A Milch Maid: Being Food


Nursing is pretty cool, like those dreams where you finally discover your latent magical powers. I've read enough fantasy novels that I have a lot of those dreams. Like this, say:

Now spin a silver thread of milk / And out of it a baby knit. / Then take the milken thread again / And mend your broken heart with it.

It's shimmeringly magical to watch my milk transform into a new person, a beautiful little sprout-in-the-snow, a bright-throated piper, up to his eyebrows in eyelashes. And how delightful that this small wild creature needs me! I am his habitat, I am the twig this bird has lit upon, and, indeed, this is the milk he came expecting.
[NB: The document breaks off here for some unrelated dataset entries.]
(* ===== verification/RingSafe.v ===== *)
(** The rings of [examples/ring/testring.cpp] never lose or overwrite a command
    or a status record.  The invariant [inv] counts the commands sent, started
    and fetched and the status records written and handled, ties the pointers
    of both sides and the memory of the rings to these counts, and says where
    each of the 1023 completion tags is. *)

From stdpp Require Import base gmap list option fin_maps.
From Stdlib Require Import ZArith Lia.
From S2P Require Import Prelude Ring.

(** The counts: [gC] the fetch count the free space was computed from, [gL] the
    one the host knows, [gA] the commands fetched, [gS] those the hardware was
    told of; [gD'] the records handled that the hardware knows of, [gD] those
    handled, [gE] those written; [gQ] the records that wait. *)
Record counts : Type := {
  gC : Z; gL : Z; gA : Z; gS : Z; gD' : Z; gD : Z; gE : Z; gQ : list slot }.

Section RingInv.
Variable N : Z.
Hypothesis N_range : 1 <= N < 2 ^ 24.

Definition pos (k : Z) : Z := 64 * (k mod N).

Lemma pos_slot k : pos k mod 64 = 0 /\ pos k / 64 = k mod N.
Proof. unfold pos. split; zlia. Qed.

Lemma pos_range k : 0 <= pos k <= 64 * N - 64.
Proof. unfold pos. pose proof (Z.mod_pos_bound k N ltac:(lia)). lia. Qed.

Lemma mod_succ k : (k + 1) mod N = if decide (k mod N + 1 = N) then 0 else k mod N + 1.
Proof.
  pose proof (Z.mod_pos_bound k N ltac:(lia)). pose proof (Z.div_mod k N ltac:(lia)).
  case_decide.
  - symmetry. apply (Z.mod_unique _ _ (k / N + 1)); lia.
  - symmetry. apply (Z.mod_unique _ _ (k / N)); lia.
Qed.

(** The next slot, as the host and the hardware compute it. *)
Lemma pos_advance k : advance (64 * N) (pos k) = pos (k + 1).
Proof.
  unfold advance, pos. rewrite mod_succ. pose proof (Z.mod_pos_bound k N ltac:(lia)).
  repeat case_decide; lia.
Qed.

(** Slots less than a round apart are different. *)
Lemma mod_inj j k : j <= k < j + N -> j mod N = k mod N -> j = k.
Proof.
  intros H E. assert (Hd : (k - j) mod N = 0).
  { rewrite Zminus_mod, E, Z.sub_diag. apply Z.mod_0_l. lia. }
  rewrite Z.mod_small in Hd; lia.
Qed.

Lemma pos_inj j k : j <= k < j + N -> pos j = pos k -> j = k.
Proof. unfold pos. intros H E. apply mod_inj; lia. Qed.

Lemma slot_at_pos m k : slot_at m (pos k) = znth m (k mod N).
Proof. unfold slot_at. destruct (pos_slot k) as [-> ->]. by rewrite decide_True. Qed.

Lemma put_slot_pos m k s :
  Z.of_nat (length m) = N -> put_slot m (pos k) s = Some (<[Z.to_nat (k mod N) := s]> m).
Proof.
  intros Hm. unfold put_slot. destruct (pos_slot k) as [-> ->]. rewrite decide_True by done.
  apply zupd_Some. pose proof (Z.mod_pos_bound k N ltac:(lia)). lia.
Qed.

(** Reading a slot of a memory of which slot [k] was written. *)
Lemma slot_put m k s j :
  Z.of_nat (length m) = N ->
  slot_at (<[Z.to_nat (k mod N) := s]> m) (pos j) =
    if decide (j mod N = k mod N) then Some s else slot_at m (pos j).
Proof.
  intros Hm. rewrite !slot_at_pos. pose proof (Z.mod_pos_bound k N ltac:(lia)).
  case_decide as E.
  - rewrite E. apply (znth_zupd_eq m). apply zupd_Some. lia.
  - apply (znth_zupd_ne m _ (k mod N) (j mod N) s); [|congruence]. apply zupd_Some. lia.
Qed.

(** ** The invariant *)

Definition cb_ok (w : R) (f : option finish_fn) (a : option Z) : Prop :=
  match f with
  | None => True
  | Some FlagFinish => a <> None
  | Some EchoFinish => exists p e, a = Some p /\ events w !! p = Some e
  end.

Definition in_flight (sent : list slot) (g : counts) (w : R) : list Z :=
  (tag_of <$> drop (Z.to_nat (gA g)) sent) ++ h_running (hw w) ++ (tag_of <$> gQ g).

(** The host's and the hardware's side of the command ring. *)
Record cmd_inv (sent : list slot) (g : counts) (w : R) : Prop := {
  ci_order : 0 <= gC g <= gL g /\ gL g <= gA g <= gS g /\ gS g <= Z.of_nat (length sent);
  ci_room : Z.of_nat (length sent) - gC g <= N - 1;
  ci_size : size (cmd_ring w) = 64 * N;
  ci_id : ringid (cmd_ring w) = 0;
  ci_first : first (cmd_ring w) = pos (Z.of_nat (length sent));
  ci_last : last (cmd_ring w) = pos (gL g);
  ci_space : cached_space (cmd_ring w) = 64 * (N - 1 - (Z.of_nat (length sent) - gC g));
  ci_hfirst : hc_first (hw w) = pos (gS g);
  ci_hlast : hc_last (hw w) = pos (gA g);
  ci_hend : hc_end (hw w) = 64 * N;
  ci_len : Z.of_nat (length (cmd_mem w)) = N;
  ci_mem : forall k, gA g <= k < Z.of_nat (length sent) -> slot_at (cmd_mem w) (pos k) = znth sent k;
  ci_fetched : h_fetched (hw w) = take (Z.to_nat (gA g)) sent;
  ci_replies : forall r, r ∈ h_replies (hw w) -> r = GetReply 0 REG_LASTACK
}.

(** The status ring. *)
Record status_inv (g : counts) (w : R) : Prop := {
  si_order : 0 <= gD' g <= gD g /\ gD g <= gE g;
  si_room : gE g - gD' g <= N - 1;
  si_size : size (status_ring w) = 64 * N;
  si_id : ringid (status_ring w) <> 0;
  si_last : last (status_ring w) = pos (gD g);
  si_hfirst : hs_first (hw w) = pos (gE g);
  si_hlast : hs_last (hw w) = pos (gD' g);
  si_hend : hs_end (hw w) = 64 * N;
  si_len : Z.of_nat (length (status_mem w)) = N;
  si_queue : Z.of_nat (length (gQ g)) = gE g - gD g;
  si_full : forall i ev, znth (gQ g) i = Some ev ->
    slot_at (status_mem w) (pos (gD g + i)) = Some ev /\ length ev = 8%nat /\ word7 ev <> 0;
  si_empty : forall k, gE g <= k < gD g + N ->
    exists s, slot_at (status_mem w) (pos k) = Some s /\ word7 s = 0
}.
There is the grunt work, though, fueling the magic. And "fuel" really is how I think about food these days. Staying fed is heavy work. It feels like I am always running out, and when I get something, I've barely cleared the dishes before there it is again: I'm hungry. If my own kitchen feels inadequate, restaurants are mostly hopeless. Such silly little morsels in the middles of big plates. Such tiny dabs of cheese on those greens. Moderation, mindfulness, kale salad--lols.

It's like this. I gained 25 pounds gestating. Then I lost 40 lactating, leaving me lighter than I have ever been at my adult height, and technically underweight. And it's the especially nice fat that's gone--the smoothing subcutaneous fat, the curvy gluteofemoral fat. I'm sharp, fibrous, aged. My baby likes chewing on my collarbones. Underwires scrape my ribs. Nothing is wrong--I checked, twice--and it does make sense. Nursing, especially nighttime nursing, suppresses estrogen and the subcutaneous fat it encourages. Then consider that I walk everywhere with a 25-pound weight on my back, a 25-pound weight who periodically siphons calories directly from my dwindling body, and it's easy to see how I wound up like this.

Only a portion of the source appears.